BRIEF: Copy the records exactly. Every line must match.

================================

(* ===== verification/Pipe.v ===== *)
(** Pipes: pipe.c.

    The ring buffer with its two counters, which wrap at 2^32.  A call that
    sleeps ends its segment, and goes on after the wakeup from the test it
    slept in, with what is left of its work; [pipealloc], which uses the file
    table, is in File. *)

From S2P Require Import Prelude Params Ring CString Mmu Kalloc Vm BlockDev Bio Log Fs Kernel Proc.

(** ** Operations *)

Definition get_pipe (p : Z) : M kx pipe :=
  x <- gets (fun s => pipes s !! p) ;;
  match x with Some pi => ret pi | None => fault "pipe" end.
Definition put_pipe (p : Z) (pi : pipe) : M kx unit := modify (fun s => set_pipes (<[p := pi]> (pipes s)) s).

Definition set_pi_lock (x : bool) (pi : pipe) : pipe :=
  mkpipe x (pi_data pi) (nread pi) (nwrite pi) (readopen pi) (writeopen pi).
Definition acquire_pipe (p : Z) : M kx unit :=
  pi <- get_pipe p ;; if pi_lock pi then panic "acquire" else put_pipe p (set_pi_lock true pi).
Definition release_pipe (p : Z) : M kx unit :=
  pi <- get_pipe p ;; if pi_lock pi then put_pipe p (set_pi_lock false pi) else panic "release".

(** The tests and moves of one byte. *)
Definition is_full (pi : pipe) : bool := nwrite pi =? u32 (nread pi + PIPESIZE).
Definition is_empty (pi : pipe) : bool := nread pi =? nwrite pi.
Definition push (x : Z) (pi : pipe) : pipe :=
  mkpipe (pi_lock pi) (<[Z.to_nat (nwrite pi mod PIPESIZE) := x]> (pi_data pi)) (nread pi) (u32 (nwrite pi + 1))
    (readopen pi) (writeopen pi).
Definition front (pi : pipe) : Z := pi_data pi !!! Z.to_nat (nread pi mod PIPESIZE).
Definition pop (pi : pipe) : pipe :=
  mkpipe (pi_lock pi) (pi_data pi) (u32 (nread pi + 1)) (nwrite pi) (readopen pi) (writeopen pi).

Definition killed : M kx bool := i <- myproc ;; p <- get_proc i ;; ret (negb (p_killed p =? 0)).

(** pipe.c [pipewrite], from the test of its loop on, with [src] still to be
    written; [n] is the value it returns in the end. *)
Fixpoint pipewrite_loop (p : Z) (src : list Z) (n : Z) : M kx Z :=
  match src with
  | [] =>
      wakeup (ChPipeRead p) ;;
      release_pipe p ;;
      ret n
  | x :: src' =>
      pi <- get_pipe p ;;
      if is_full pi then
        k <- killed ;;
        if negb (readopen pi) || k then release_pipe p ;; ret (-1) else
        wakeup (ChPipeRead p) ;;
        sleep (ChPipeWrite p) (Some (release_pipe p))
      else
        put_pipe p (push x pi) ;;
        pipewrite_loop p src' n
  end.
Definition pipewrite (p : Z) (src : list Z) (n : Z) : M kx Z :=
  acquire_pipe p ;; pipewrite_loop p (take (Z.to_nat n) src) n.

(** pipe.c [piperead]: the number of bytes read, and the bytes. *)
Fixpoint piperead_copy (p : Z) (n : nat) : M kx (list Z) :=
  match n with
  | O => ret []
  | S n' =>
      pi <- get_pipe p ;;
      if is_empty pi then ret [] else
      put_pipe p (pop pi) ;;
      rest <- piperead_copy p n' ;;
      ret (front pi :: rest)
  end.
Definition piperead_loop (p : Z) (n : Z) : M kx (Z * list Z) :=
  pi <- get_pipe p ;;
  if is_empty pi && writeopen pi then
    k <- killed ;;
    if k then release_pipe p ;; ret (-1, []) else
    sleep (ChPipeRead p) (Some (release_pipe p))
  else
    l <- piperead_copy p (Z.to_nat n) ;;
    wakeup (ChPipeWrite p) ;;
    release_pipe p ;;
    ret (Z.of_nat (length l), l).
Definition piperead (p : Z) (n : Z) : M kx (Z * list Z) := acquire_pipe p ;; piperead_loop p n.

(** After a wakeup. *)
Definition pipewrite_resume (p : Z) (src : list Z) (n : Z) : M kx Z :=
  sleep_end (Some (acquire_pipe p)) ;; pipewrite_loop p src n.
Definition piperead_resume (p : Z) (n : Z) : M kx (Z * list Z) :=
  sleep_end (Some (acquire_pipe p)) ;; piperead_loop p n.

(** pipe.c [pipeclose]; the page goes back when both ends are closed. *)
Definition pipeclose (kend : Z) (p : Z) (writable : bool) : M kx unit :=
  acquire_pipe p ;;
  pi <- get_pipe p ;;
  (if writable then
     put_pipe p (mkpipe (pi_lock pi) (pi_data pi) (nread pi) (nwrite pi) (readopen pi) false) ;;
     wakeup (ChPipeRead p)
   else
     put_pipe p (mkpipe (pi_lock pi) (pi_data pi) (nread pi) (nwrite pi) false (writeopen pi)) ;;
     wakeup (ChPipeWrite p)) ;;
  pi <- get_pipe p ;;
  release_pipe p ;;
  when (negb (readopen pi) && negb (writeopen pi))
    (modify (fun s => set_pipes (delete p (pipes s)) s) ;;
     liftm (kfree kend p)).

(** ** The queue a pipe holds *)

Record pipe_rep (pi : pipe) (q : list Z) : Prop := {
  pr_len : length (pi_data pi) = Z.to_nat PIPESIZE;
  pr_nread : 0 <= nread pi < 2 ^ 32;
  pr_nwrite : nwrite pi = u32 (nread pi + Z.of_nat (length q));
  pr_size : Z.of_nat (length q) <= PIPESIZE;
  pr_data : forall i x, q !! i = Some x -> pi_data pi !! Z.to_nat ((nread pi + Z.of_nat i) mod PIPESIZE) = Some x
}.

Lemma PIPESIZE_val : PIPESIZE = 512. Proof. done. Qed.

#[export] Instance pipe_ring_size : RingSize PIPESIZE.
Proof. split; [done|]. by exists 8388608. Qed.

Lemma pipe_rep_ring pi q : pipe_rep pi q -> ring PIPESIZE (pi_data pi) (nread pi) q.
Proof. by intros []. Qed.

Lemma is_full_spec pi q : pipe_rep pi q -> is_full pi = bool_decide (Z.of_nat (length q) = PIPESIZE).
Proof. intros [_ H1 H2 H3 _]. unfold is_full. rewrite H2. apply (ring_len_eq PIPESIZE); unfold PIPESIZE in *; lia. Qed.

Lemma is_empty_spec pi q : pipe_rep pi q -> is_empty pi = bool_decide (q = []).
Proof.
  intros [_ H1 H2 H3 _]. unfold is_empty. rewrite H2. replace (nread pi) with (u32 (nread pi + 0)) at 1 by (rewrite Z.add_0_r, u32_small; lia).
  rewrite (ring_len_eq PIPESIZE) by (unfold PIPESIZE in *; lia). apply bool_decide_ext. destruct q; cbn; naive_solver lia.
Qed.

Lemma push_rep pi q x : pipe_rep pi q -> Z.of_nat (length q) < PIPESIZE -> pipe_rep (push x pi) (q ++ [x]).
Proof.
  intros Hp Hlt. destruct (ring_push PIPESIZE _ _ _ x (nwrite pi) (pipe_rep_ring _ _ Hp) Hlt) as [R1 R2 R3 R4]; [by destruct Hp|].
  split; cbn; [done|done| |done|done]. destruct Hp as [_ _ -> _ _]. rewrite u32_add_u32, length_app. cbn. f_equal. lia.
Qed.

Lemma pop_rep pi x q : pipe_rep pi (x :: q) -> front pi = x /\ pipe_rep (pop pi) q.
Proof.
  intros Hp. pose proof (pipe_rep_ring _ _ Hp) as Hr. split; [by eapply (ring_front PIPESIZE)|].
  destruct (ring_pop PIPESIZE _ _ _ _ Hr) as [R1 R2 R3 R4]. split; cbn; [done|done| |done|done].
  destruct Hp as [_ _ -> _ _]. rewrite u32_add_u32. cbn [length]. f_equal. lia.
Qed.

================================

EXPECTED ANSWER:
(* ===== verification/Pipe.v ===== *)
(** Pipes: pipe.c.

    The ring buffer with its two counters, which wrap at 2^32.  A call that
    sleeps ends its segment, and goes on after the wakeup from the test it
    slept in, with what is left of its work; [pipealloc], which uses the file
    table, is in File. *)

From S2P Require Import Prelude Params Ring CString Mmu Kalloc Vm BlockDev Bio Log Fs Kernel Proc.

(** ** Operations *)

Definition get_pipe (p : Z) : M kx pipe :=
  x <- gets (fun s => pipes s !! p) ;;
  match x with Some pi => ret pi | None => fault "pipe" end.
Definition put_pipe (p : Z) (pi : pipe) : M kx unit := modify (fun s => set_pipes (<[p := pi]> (pipes s)) s).

Definition set_pi_lock (x : bool) (pi : pipe) : pipe :=
  mkpipe x (pi_data pi) (nread pi) (nwrite pi) (readopen pi) (writeopen pi).
Definition acquire_pipe (p : Z) : M kx unit :=
  pi <- get_pipe p ;; if pi_lock pi then panic "acquire" else put_pipe p (set_pi_lock true pi).
Definition release_pipe (p : Z) : M kx unit :=
  pi <- get_pipe p ;; if pi_lock pi then put_pipe p (set_pi_lock false pi) else panic "release".

(** The tests and moves of one byte. *)
Definition is_full (pi : pipe) : bool := nwrite pi =? u32 (nread pi + PIPESIZE).
Definition is_empty (pi : pipe) : bool := nread pi =? nwrite pi.
Definition push (x : Z) (pi : pipe) : pipe :=
  mkpipe (pi_lock pi) (<[Z.to_nat (nwrite pi mod PIPESIZE) := x]> (pi_data pi)) (nread pi) (u32 (nwrite pi + 1))
    (readopen pi) (writeopen pi).
Definition front (pi : pipe) : Z := pi_data pi !!! Z.to_nat (nread pi mod PIPESIZE).
Definition pop (pi : pipe) : pipe :=
  mkpipe (pi_lock pi) (pi_data pi) (u32 (nread pi + 1)) (nwrite pi) (readopen pi) (writeopen pi).

Definition killed : M kx bool := i <- myproc ;; p <- get_proc i ;; ret (negb (p_killed p =? 0)).

(** pipe.c [pipewrite], from the test of its loop on, with [src] still to be
    written; [n] is the value it returns in the end. *)
Fixpoint pipewrite_loop (p : Z) (src : list Z) (n : Z) : M kx Z :=
  match src with
  | [] =>
      wakeup (ChPipeRead p) ;;
      release_pipe p ;;
      ret n
  | x :: src' =>
      pi <- get_pipe p ;;
      if is_full pi then
        k <- killed ;;
        if negb (readopen pi) || k then release_pipe p ;; ret (-1) else
        wakeup (ChPipeRead p) ;;
        sleep (ChPipeWrite p) (Some (release_pipe p))
      else
        put_pipe p (push x pi) ;;
        pipewrite_loop p src' n
  end.
Definition pipewrite (p : Z) (src : list Z) (n : Z) : M kx Z :=
  acquire_pipe p ;; pipewrite_loop p (take (Z.to_nat n) src) n.

(** pipe.c [piperead]: the number of bytes read, and the bytes. *)
Fixpoint piperead_copy (p : Z) (n : nat) : M kx (list Z) :=
  match n with
  | O => ret []
  | S n' =>
      pi <- get_pipe p ;;
      if is_empty pi then ret [] else
      put_pipe p (pop pi) ;;
      rest <- piperead_copy p n' ;;
      ret (front pi :: rest)
  end.
Definition piperead_loop (p : Z) (n : Z) : M kx (Z * list Z) :=
  pi <- get_pipe p ;;
  if is_empty pi && writeopen pi then
    k <- killed ;;
    if k then release_pipe p ;; ret (-1, []) else
    sleep (ChPipeRead p) (Some (release_pipe p))
  else
    l <- piperead_copy p (Z.to_nat n) ;;
    wakeup (ChPipeWrite p) ;;
    release_pipe p ;;
    ret (Z.of_nat (length l), l).
Definition piperead (p : Z) (n : Z) : M kx (Z * list Z) := acquire_pipe p ;; piperead_loop p n.

(** After a wakeup. *)
Definition pipewrite_resume (p : Z) (src : list Z) (n : Z) : M kx Z :=
  sleep_end (Some (acquire_pipe p)) ;; pipewrite_loop p src n.
Definition piperead_resume (p : Z) (n : Z) : M kx (Z * list Z) :=
  sleep_end (Some (acquire_pipe p)) ;; piperead_loop p n.

(** pipe.c [pipeclose]; the page goes back when both ends are closed. *)
Definition pipeclose (kend : Z) (p : Z) (writable : bool) : M kx unit :=
  acquire_pipe p ;;
  pi <- get_pipe p ;;
  (if writable then
     put_pipe p (mkpipe (pi_lock pi) (pi_data pi) (nread pi) (nwrite pi) (readopen pi) false) ;;
     wakeup (ChPipeRead p)
   else
     put_pipe p (mkpipe (pi_lock pi) (pi_data pi) (nread pi) (nwrite pi) false (writeopen pi)) ;;
     wakeup (ChPipeWrite p)) ;;
  pi <- get_pipe p ;;
  release_pipe p ;;
  when (negb (readopen pi) && negb (writeopen pi))
    (modify (fun s => set_pipes (delete p (pipes s)) s) ;;
     liftm (kfree kend p)).

(** ** The queue a pipe holds *)

Record pipe_rep (pi : pipe) (q : list Z) : Prop := {
  pr_len : length (pi_data pi) = Z.to_nat PIPESIZE;
  pr_nread : 0 <= nread pi < 2 ^ 32;
  pr_nwrite : nwrite pi = u32 (nread pi + Z.of_nat (length q));
  pr_size : Z.of_nat (length q) <= PIPESIZE;
  pr_data : forall i x, q !! i = Some x -> pi_data pi !! Z.to_nat ((nread pi + Z.of_nat i) mod PIPESIZE) = Some x
}.

Lemma PIPESIZE_val : PIPESIZE = 512. Proof. done. Qed.

#[export] Instance pipe_ring_size : RingSize PIPESIZE.
Proof. split; [done|]. by exists 8388608. Qed.

Lemma pipe_rep_ring pi q : pipe_rep pi q -> ring PIPESIZE (pi_data pi) (nread pi) q.
Proof. by intros []. Qed.

Lemma is_full_spec pi q : pipe_rep pi q -> is_full pi = bool_decide (Z.of_nat (length q) = PIPESIZE).
Proof. intros [_ H1 H2 H3 _]. unfold is_full. rewrite H2. apply (ring_len_eq PIPESIZE); unfold PIPESIZE in *; lia. Qed.

Lemma is_empty_spec pi q : pipe_rep pi q -> is_empty pi = bool_decide (q = []).
Proof.
  intros [_ H1 H2 H3 _]. unfold is_empty. rewrite H2. replace (nread pi) with (u32 (nread pi + 0)) at 1 by (rewrite Z.add_0_r, u32_small; lia).
  rewrite (ring_len_eq PIPESIZE) by (unfold PIPESIZE in *; lia). apply bool_decide_ext. destruct q; cbn; naive_solver lia.
Qed.

Lemma push_rep pi q x : pipe_rep pi q -> Z.of_nat (length q) < PIPESIZE -> pipe_rep (push x pi) (q ++ [x]).
Proof.
  intros Hp Hlt. destruct (ring_push PIPESIZE _ _ _ x (nwrite pi) (pipe_rep_ring _ _ Hp) Hlt) as [R1 R2 R3 R4]; [by destruct Hp|].
  split; cbn; [done|done| |done|done]. destruct Hp as [_ _ -> _ _]. rewrite u32_add_u32, length_app. cbn. f_equal. lia.
Qed.

Lemma pop_rep pi x q : pipe_rep pi (x :: q) -> front pi = x /\ pipe_rep (pop pi) q.
Proof.
  intros Hp. pose proof (pipe_rep_ring _ _ Hp) as Hr. split; [by eapply (ring_front PIPESIZE)|].
  destruct (ring_pop PIPESIZE _ _ _ _ Hr) as [R1 R2 R3 R4]. split; cbn; [done|done| |done|done].
  destruct Hp as [_ _ -> _ _]. rewrite u32_add_u32. cbn [length]. f_equal. lia.
Qed.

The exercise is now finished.